Quantification of anti-angiogenesis using the capillaries of the chick chorioallantoic membrane demonstrates that the effect of human angiostatin is age-dependent.

Microvascular research

PubMedID: 15020201

Seidlitz E, Korbie D, Marien L, Richardson M, Singh G. Quantification of anti-angiogenesis using the capillaries of the chick chorioallantoic membrane demonstrates that the effect of human angiostatin is age-dependent. Microvasc Res. 2004;67(2):105-16.
We present a method whereby en face estimation of the chorionic capillary plexus can be generated in the living chick chorioallantoic membrane (CAM) and confirmed by post-fixation cross section analysis. This value does not alter significantly with age and provides a reliable and simple method to evaluate anti-angiogenesis. Anti-angiogenesis may be induced by an intervention, such as a pharmacological agent, applied to the surface of the CAM. We describe the use of silastic rings that are associated with minimal inflammatory reaction, in this process.

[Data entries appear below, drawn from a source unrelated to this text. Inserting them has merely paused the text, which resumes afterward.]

(** C7.  [listDue asOf] returns exactly the items that are active and
    whose [next_run_at] is at most [asOf], and leaves the store as it
    is: an item whose [next_run_at] equals [asOf] is returned, an
    inactive item never is. *)
Theorem listDue_exact (w : world) (asOf : Z) :
  let due := result (listDue asOf) w in
  (forall r, In r due <->
             In r (table w) /\ active r = true /\ next_run_at r <= asOf) /\
  (forall r, In r (table w) -> active r = true -> next_run_at r = asOf ->
             In r due) /\
  (forall r, active r = false -> ~ In r due) /\
  run (listDue asOf) w = w.
Proof.
  intros due.
  assert (Hiff : forall r, In r due <->
             In r (table w) /\ active r = true /\ next_run_at r <= asOf).
  { intros r. unfold due, listDue, selectDue, select_where, result. cbn [fst].
    rewrite filter_In, isDue_iff. reflexivity. }
  split; [exact Hiff|]. split; [|split].
  - intros r Hin Ha Ht. apply Hiff. repeat split; auto. lia.
  - intros r Ha Hin. apply Hiff in Hin as (_ & Ha' & _). congruence.
  - reflexivity.
Qed.

End SchedulerFacts.

Lemma markFired_effect_witness :
  let r := {| Scheduler.id := 7; Scheduler.user_id := 1;
              Scheduler.title := "Take morning medication";
              Scheduler.type := "medication";
              Scheduler.schedule_cron := "once";
              Scheduler.next_run_at := 1000; Scheduler.active := true |} in
  let w := {| Scheduler.table := [r]; Scheduler.emitted := [] |} in
  Scheduler.lookup 7 (Scheduler.table w) = Some r /\
  Scheduler.lookup 7
    (Scheduler.table (Scheduler.run (@Scheduler.fire UTCZone 2000 r) w))
  = Some (Scheduler.set_active false r).
Proof.
  intros r w.
  assert (Hr : Scheduler.lookup 7 (Scheduler.table w) = Some r) by reflexivity.
  split; [exact Hr|].
  apply (@markFired_effect UTCZone w 7 r 5000 2000 Hr). reflexivity.
Defined.

(** ** Object signatures *)

Section ObjectDetectionFacts.
Import ObjectDetection.
Local Open Scope Q_scope.

(** *** [includes] and [Set] *)

Lemma includes_In (l : list string) (x : string) :
  includes l x = true <-> In x l.
Proof.
  unfold includes. rewrite existsb_exists. split.
  - intros (y & Hin & Heq). apply String.eqb_eq in Heq. subst. exact Hin.
  - intros Hin. exists x. split; [exact Hin | apply String.eqb_refl].
Qed.

Lemma Set_of_In (l : list string) (x : string) : In x (Set_of l) <-> In x l.
Proof.
  induction l as [|a l IH]; cbn [Set_of In]; [reflexivity|].
  rewrite filter_In, IH, negb_true_iff, String.eqb_neq.
  destruct (string_dec a x); intuition congruence.
Qed.

Lemma Set_of_NoDup (l : list string) : NoDup (Set_of l).
Proof.
  induction l as [|a l IH]; cbn [Set_of]; constructor.
  - rewrite filter_In, negb_true_iff, String.eqb_neq. intros [_ Hne]. congruence.
  - apply NoDup_filter, IH.
Qed.

Lemma Set_size_same (l l' : list string) :
  (forall x, In x l <-> In x l') -> Set_size l = Set_size l'.
Proof.
  intros Hsame. unfold Set_size. f_equal.
  apply Permutation_length, NoDup_Permutation; try apply Set_of_NoDup.
  intros x. rewrite !Set_of_In. apply Hsame.
Qed.

Lemma Set_size_zero (l : list string) : Set_size l = 0%Z <-> l = [].
Proof.
  unfold Set_size. destruct l as [|a l]; cbn [Set_of List.length].
  - split; reflexivity.
  - split; [lia | discriminate].
Qed.

(** The strings two duplicate-free lists share are counted alike from
    either side, and there are no more of them than distinct strings in
    both lists together. *)
Lemma shared_length_sym (l1 l2 : list string) :
  NoDup l1 -> NoDup l2 ->
  List.length (filter (includes l2) l1) = List.length (filter (includes l1) l2).
Proof.
  intros H1 H2.
  apply Permutation_length, NoDup_Permutation; try (apply NoDup_filter; assumption).
  intros x. rewrite !filter_In, !includes_In. tauto.
Qed.

Lemma shared_le_total (l1 l2 : list string) :
  NoDup l1 ->
  (Z.of_nat (List.length (filter (includes l2) l1)) <= Set_size (l1 ++ l2))%Z.
Proof.
  intros H1. unfold Set_size. apply inj_le, NoDup_incl_length.
  - apply NoDup_filter, H1.
  - intros x Hx. apply filter_In in Hx as [Hx _].
    apply Set_of_In, in_or_app. left. exact Hx.
Qed.

(** *** The arithmetic of the score *)

Lemma Math_abs_spec (x : Q) : 0 <= Math_abs x /\ (Math_abs x == x \/ Math_abs x == - x).
Proof.
  unfold Math_abs. destruct (Qle_bool 0 x) eqn:E.
  - apply Qle_bool_iff in E. split; [exact E | left; reflexivity].
  - assert (~ 0 <= x) by (rewrite <- Qle_bool_iff; congruence).
    split; [lra | right; reflexivity].
Qed.

Lemma Math_abs_sub_sym (x y : Q) : Math_abs (x - y) == Math_abs (y - x).
Proof.
  unfold Math_abs.
  destruct (Qle_bool 0 (x - y)) eqn:E1; destruct (Qle_bool 0 (y - x)) eqn:E2;
    try apply Qle_bool_iff in E1; try apply Qle_bool_iff in E2;
    try (assert (~ 0 <= x - y) by (rewrite <- Qle_bool_iff; congruence));
    try (assert (~ 0 <= y - x) by (rewrite <- Qle_bool_iff; congruence));
    lra.
Qed.

Lemma Math_max2_spec (x y : Q) :
  x <= Math_max2 x y /\ y <= Math_max2 x y /\
  (Math_max2 x y == x \/ Math_max2 x y == y).
Proof.
  unfold Math_max2. destruct (Qle_bool x y) eqn:E.
  - apply Qle_bool_iff in E. repeat split; lra.
  - assert (~ x <= y) by (rewrite <- Qle_bool_iff; congruence).
    repeat split; lra.
Qed.

Lemma Math_max3_sym (x y z : Q) : Math_max3 x y z == Math_max3 y x z.
Proof.
  unfold Math_max3.
  destruct (Math_max2_spec x y) as (A1 & A2 & A3).
  destruct (Math_max2_spec y x) as (B1 & B2 & B3).
  destruct (Math_max2_spec (Math_max2 x y) z) as (C1 & C2 & C3).
  destruct (Math_max2_spec (Math_max2 y x) z) as (D1 & D2 & D3).
  destruct A3, B3, C3, D3; lra.
Qed.

Lemma countSimilarity_range (c1 c2 : Q) :
  0 <= c1 -> 0 <= c2 ->
  0 <= Math_abs (c1 - c2) / Math_max3 c1 c2 1 <= 1.
Proof.
  intros H1 H2.
  destruct (Math_abs_spec (c1 - c2)) as (A0 & A1).
  unfold Math_max3.
  destruct (Math_max2_spec c1 c2) as (M1 & M2 & _).
  destruct (Math_max2_spec (Math_max2 c1 c2) 1) as (N1 & N2 & _).
  set (mx := Math_max2 (Math_max2 c1 c2) 1) in *.
  assert (Hpos : 0 < mx) by lra.
  split.
  - apply Qle_shift_div_l; [exact Hpos | lra].
  - apply Qle_shift_div_r; [exact Hpos | destruct A1; lra].
Qed.

Lemma objectSimilarity_range (s t : Z) :
  (0 <= s <= t)%Z -> (t <> 0)%Z -> 0 <= inject_Z s / inject_Z t <= 1.
Proof.
  intros Hs Ht.
  assert (Hpos : 0 < inject_Z t) by (change 0 with (inject_Z 0); rewrite <- Zlt_Qlt; lia).
  assert (H0 : 0 <= inject_Z s) by (change 0 with (inject_Z 0); rewrite <- Zle_Qle; lia).
  assert (H1 : inject_Z s <= inject_Z t) by (rewrite <- Zle_Qle; lia).
  split.
  - apply Qle_shift_div_l; [exact Hpos | lra].
  - apply Qle_shift_div_r; [exact Hpos | lra].
Qed.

By estimating changes in the chorionic capillary plexus to quantify anti-angiogenesis, together with silastic rings, we examined the anti-angiogenic effect of human angiostatin and demonstrated that although there is a significant loss of capillaries en face after exposure from days 7 to 9 of incubation, in contrast there is no significant inhibition after exposure to a similar dose of angiostatin from days 11 to 13 of incubation. This not only demonstrates the important effects on neo-angiogenesis compared to mature vessels, but also illustrates the potential of the CAM to readily provide a means for such a comparison.